(* ===== verification/ModulemdFacts.v ===== *)
(** * Facts about module streams: the work list ends, mutations are minimal, artifacts follow
    the active streams *)
From S2P Require Import Prelude.
From S2P Require Import RustStr.
From S2P Require Import Value.
From S2P Require Import UnixPath.
From S2P Require Import Modulemd.

(** ** The work list *)

Module CompletionFacts.
Section facts.
Context (c : ModuleCatalog.t).

Abbreviation entry_map := (list (string * ModuleStateEntry.t)).

Lemma sum_list_elem (l : list nat) x : x ∈ l -> x <= sum_list l.
Proof. induction l as [|y l IH]; [by intros ?%not_elem_of_nil |]. intros [->|Hx]%elem_of_cons; simpl; [lia |]. apply IH in Hx. lia. Qed.

(** The weight of the modules that were not visited. *)
Definition unvisited_weight (visited : list string) : nat :=
  sum_list ((fun p => module_weight p.2) <$>
    base.filter (fun p : string * Module_.t => p.1 ∉ visited) (ModuleCatalog.modules c)).

Lemma unvisited_weight_visit visited name m :
  module c name = Some m -> name ∉ visited ->
  unvisited_weight (bset_insert name visited) + module_weight m <= unvisited_weight visited.
Proof.
  unfold module, unvisited_weight. intros Hm%bmap_lookup_elem Hn. revert Hm.
  assert (Hmono : forall l : list (string * Module_.t),
    sum_list ((fun p => module_weight p.2) <$> base.filter (fun p => p.1 ∉ bset_insert name visited) l) <=
    sum_list ((fun p => module_weight p.2) <$> base.filter (fun p => p.1 ∉ visited) l)).
  { induction l as [|p l IH]; [done |]. rewrite !filter_cons.
    destruct (decide (p.1 ∉ bset_insert name visited)) as [H1|H1].
    - rewrite decide_True by (intros Hin; apply H1, elem_of_bset_insert; by right). csimpl. lia.
    - case_decide; csimpl; lia. }
  induction (ModuleCatalog.modules c) as [|p l IH]; [by intros ?%not_elem_of_nil |].
  intros [<-|Hin]%elem_of_cons; rewrite !filter_cons; cbn [fst].
  - rewrite decide_False by (intros H1; apply H1, elem_of_bset_insert; by left).
    rewrite decide_True by done. csimpl. specialize (Hmono l). lia.
  - specialize (IH Hin). destruct (decide (p.1 ∉ bset_insert name visited)) as [H1|H1].
    + rewrite decide_True by (intros Hv; apply H1, elem_of_bset_insert; by right). csimpl. lia.
    + case_decide; csimpl; lia.
Qed.

Lemma requirement_fold_queue rs : forall entries queue entries' queue',
  fold_result (requirement_step c) (entries, queue) rs = Ok (entries', queue') ->
  length queue' = length queue + length rs.
Proof.
  induction rs as [|r rs IH]; intros entries queue entries' queue'; simpl.
  { intros [= _ <-]. lia. }
  intros ([entries1 queue1] & Hs & Hf)%bind_ok. apply IH in Hf as ->.
  unfold requirement_step in Hs. apply bind_ok in Hs as (sel & _ & Hs).
  assert (Hq : queue1 = queue ++ [ModuleRequirement.module r]).
  { destruct (bmap_lookup _ _); [destruct (_ || _); [done |] |]; by injection Hs as _ <-. }
  rewrite Hq, length_app. simpl. lia.
Qed.

Lemma visit_queue entries queue name entries' queue' m :
  module c name = Some m -> visit c entries queue name = Ok (entries', queue') ->
  length queue' <= length queue + module_weight m.
Proof.
  intros Hm. unfold visit. rewrite Hm. simpl. intros (sn & _ & (st & Hst%ok_or_ok & Hv)%bind_ok)%bind_ok.
  case_bool_decide; [injection Hv as _ <-; lia |].
  destruct (base.filter _ _) as [|alt rest] eqn:Hf; [done |].
  apply requirement_fold_queue in Hv as ->.
  assert (Halt : alt ∈ ModuleStream.dependencies st).
  { assert (Hin : alt ∈ alt :: rest) by left. rewrite <- Hf in Hin. by apply list_elem_of_filter in Hin as [_ ?]. }
  assert (H1 : length (ModuleDependencies.requires alt) <= stream_weight st).
  { apply sum_list_elem, list_elem_of_fmap. by exists alt. }
  assert (H2 : stream_weight st <= module_weight m).
  { apply sum_list_elem, list_elem_of_fmap. exists st. split; [done |].
    apply list_elem_of_fmap. exists (sn, st). split; [done |]. by apply bmap_lookup_elem. }
  lia.
Qed.

Lemma complete_loop_ends fuel : forall entries queue visited,
  length queue + unvisited_weight visited <= fuel -> is_Some (complete_loop c fuel entries queue visited).
Proof.
  induction fuel as [|fuel IH]; intros entries [|name queue] visited Hf; simpl in *;
    [by eexists | lia | by eexists |].
  destruct (bset_contains name visited) eqn:Hv; [apply IH; lia |]. apply bset_contains_false in Hv.
  destruct (visit c entries queue name) as [[entries' queue']|e] eqn:Hvisit; [| by eexists].
  destruct (module c name) as [m|] eqn:Hm.
  - pose proof (visit_queue _ _ _ _ _ _ Hm Hvisit). pose proof (unvisited_weight_visit visited name m Hm Hv).
    apply IH. lia.
  - unfold visit in Hvisit. by rewrite Hm in Hvisit.
Qed.

Lemma unvisited_weight_nil : unvisited_weight [] = catalog_weight c.
Proof.
  unfold unvisited_weight, catalog_weight. rewrite filter_all by (intros x _; apply not_elem_of_nil).
  by rewrite <- list_fmap_compose.
Qed.

Lemma complete_dependencies_loop entries roots :
  complete_loop c (length roots + catalog_weight c) entries roots [] = Some (complete_dependencies c entries roots).
Proof.
  unfold complete_dependencies.
  destruct (complete_loop_ends (length roots + catalog_weight c) entries roots []) as [r Hr].
  { by rewrite unvisited_weight_nil. }
  by rewrite Hr.
Qed.

(** C22: completing the dependencies of enabled modules always ends, within as many turns as
    there are roots and requirements in the catalog, even when modules require one another in a
    circle. *)
Theorem complete_dependencies_ends (entries : entry_map) (roots : list string) :
  exists r, complete_loop c (length roots + catalog_weight c) entries roots [] = Some r /\
    complete_dependencies c entries roots = r.
Proof.
  exists (complete_dependencies c entries roots). split; [apply complete_dependencies_loop | done].
Qed.
End facts.
End CompletionFacts.

(** ** Mutations *)

Module MutationFacts.
Section facts.
Context (c : ModuleCatalog.t).

Abbreviation entry_map := (list (string * ModuleStateEntry.t)).

(** Sorted, and every entry is under its name. *)
Definition named (entries : entry_map) : Prop :=
  StronglySorted clt entries.*1 /\ Forall (fun p => ModuleStateEntry.name p.2 = p.1) entries.

Lemma named_insert entries name e :
  named entries -> ModuleStateEntry.name e = name -> named (bmap_insert name e entries).
Proof.
  intros [Hs Hn] He. split; [by apply bmap_insert_sorted |]. apply Forall_forall. intros p Hp.
  apply elem_of_bmap_insert in Hp as [->|[_ Hp]]; [done | | done]. rewrite Forall_forall in Hn. by apply Hn.
Qed.

Lemma named_remove entries name : named entries -> named (bmap_remove name entries).
Proof.
  intros [Hs Hn]. split; [by apply bmap_remove_sorted |]. apply Forall_forall. intros p Hp.
  apply elem_of_bmap_remove in Hp as [_ Hp]. rewrite Forall_forall in Hn. by apply Hn.
Qed.

(** The entry of a name in the list of entries is that of the map. *)
Lemma find_entry_named entries name :
  named entries -> find_entry (ModuleState.mk entries.*2) name = bmap_lookup name entries.
Proof.
  intros [Hs Hn]. unfold find_entry. simpl. clear Hs. induction entries as [|[k e] entries IH]; [done |].
  apply Forall_cons in Hn as [Hk Hn]. simpl in Hk. specialize (IH Hn). csimpl.
  destruct (decide (ModuleStateEntry.name e = name)) as [He|He].
  - subst. by rewrite cmp_refl.
  - assert (Hf : is_eq (cmp name k) = false).
    { destruct (cmp name k) eqn:E; try done. apply cmp_eq in E. congruence. }
    rewrite Hf, <- IH. by destruct (list_find _ entries.*2) as [[? ?]|].
Qed.

(** The map of a canonical state. *)
Lemma windows2_geb_names l :
  windows2_any (fun a b : ModuleStateEntry.t => geb (ModuleStateEntry.name a) (ModuleStateEntry.name b)) l = false ->
  StronglySorted clt (ModuleStateEntry.name <$> l).
Proof.
  intros Hw. apply windows2_geb_sorted. rewrite <- Hw. clear Hw.
  induction l as [|a [|b l] IH]; [done | done |]. csimpl in *. cbn [windows2_any] in *. by rewrite IH.
Qed.

Lemma state_map_named st :
  validate_module_state st = Ok tt -> state_map st = (fun e => (ModuleStateEntry.name e, e)) <$> ModuleState.entries st /\
    named (state_map st) /\ forall name, bmap_lookup name (state_map st) = find_entry st name.
Proof.
  unfold validate_module_state. destruct (windows2_any _ _) eqn:Hw; [done |]. intros _.
  apply windows2_geb_names in Hw. unfold state_map. destruct st as [l]. simpl in *.
  assert (Hk : ((fun e => (ModuleStateEntry.name e, e)) <$> l).*1 = ModuleStateEntry.name <$> l)
    by (by rewrite <- list_fmap_compose).
  assert (Hv : ((fun e => (ModuleStateEntry.name e, e)) <$> l).*2 = l)
    by (rewrite <- list_fmap_compose; apply list_fmap_id).
  rewrite bmap_of_list_id by (by rewrite Hk).
  assert (Hn : named ((fun e => (ModuleStateEntry.name e, e)) <$> l)).
  { split; [by rewrite Hk |]. apply Forall_fmap, Forall_true. by intros e. }
  split_and!; [done | done |]. intros name. by rewrite <- find_entry_named, Hv.
Qed.

(** ** Dependencies *)

(** A module that is not disabled is active through a stream one of whose alternatives wants
    [stream] of [name]. *)
Definition needed (entries : entry_map) (name stream : string) : Prop :=
  exists n e s m ms a r, bmap_lookup n entries = Some e /\ ModuleStateEntry.disabled e = false /\
    ModuleStateEntry.stream e = Some s /\ module c n = Some m /\ bmap_lookup s (Module_.streams m) = Some ms /\
    a ∈ ModuleStream.dependencies ms /\ r ∈ ModuleDependencies.requires a /\
    ModuleRequirement.module r = name /\ stream ∈ ModuleRequirement.streams r.

Definition extends (base entries : entry_map) : Prop :=
  forall name e, bmap_lookup name base = Some e -> bmap_lookup name entries = Some e.

Lemma needed_extends base entries name stream : extends base entries -> needed base name stream -> needed entries name stream.
Proof. intros He (n & e & s & m & ms & a & r & Hl & H). exists n, e, s, m, ms, a, r. split; [by apply He | done]. Qed.

(** What the completion keeps: every entry of [base], and only entries that are needed. *)
Definition completed (base entries : entry_map) : Prop :=
  named entries /\ extends base entries /\
  forall name e, bmap_lookup name base = None -> bmap_lookup name entries = Some e ->
    exists stream, e = enabled_entry name stream /\ needed entries name stream.

Lemma select_requirement_stream entries r s : select_requirement c entries r = Ok s -> s ∈ ModuleRequirement.streams r.
Proof.
  unfold select_requirement. intros (m & _ & Hs)%bind_ok.
  assert (Hall : forall x, x ∈ allowed_streams m r -> x ∈ ModuleRequirement.streams r).
  { intros x Hx. unfold allowed_streams in Hx. apply (proj1 (elem_of_bset_of_list _ _)) in Hx.
    by apply list_elem_of_filter in Hx as [_ ?]. }
  destruct (_ || _); [done |]. destruct (bmap_lookup _ _) as [e|].
  - destruct (ModuleStateEntry.stream e) as [s'|]; [| done]. destruct (_ && _) eqn:E; [| done].
    injection Hs as <-. apply andb_true_iff in E as [_ E]. by apply Hall, bset_contains_spec.
  - assert (Hone : match allowed_streams m r with [only] => Ok only | _ => input "module dependency stream is ambiguous" end
      = Ok s -> s ∈ ModuleRequirement.streams r).
    { destruct (allowed_streams m r) as [|o [|? ?]] eqn:Ha; try done. intros [= <-]. apply Hall. left. }
    destruct (Module_.default_stream m) as [d|]; [| by apply Hone].
    destruct (bset_contains _ _) eqn:E; [| by apply Hone]. injection Hs as <-. by apply Hall, bset_contains_spec.
Qed.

Exercise objective
Please reproduce exactly the lines in the listing above from the one containing "exists stream, e" through the one containing "injection Hs as <-. apply", both included, and nothing more.

Written response
    exists stream, e = enabled_entry name stream /\ needed entries name stream.

Lemma select_requirement_stream entries r s : select_requirement c entries r = Ok s -> s ∈ ModuleRequirement.streams r.
Proof.
  unfold select_requirement. intros (m & _ & Hs)%bind_ok.
  assert (Hall : forall x, x ∈ allowed_streams m r -> x ∈ ModuleRequirement.streams r).
  { intros x Hx. unfold allowed_streams in Hx. apply (proj1 (elem_of_bset_of_list _ _)) in Hx.
    by apply list_elem_of_filter in Hx as [_ ?]. }
  destruct (_ || _); [done |]. destruct (bmap_lookup _ _) as [e|].
  - destruct (ModuleStateEntry.stream e) as [s'|]; [| done]. destruct (_ && _) eqn:E; [| done].
    injection Hs as <-. apply andb_true_iff in E as [_ E]. by apply Hall, bset_contains_spec.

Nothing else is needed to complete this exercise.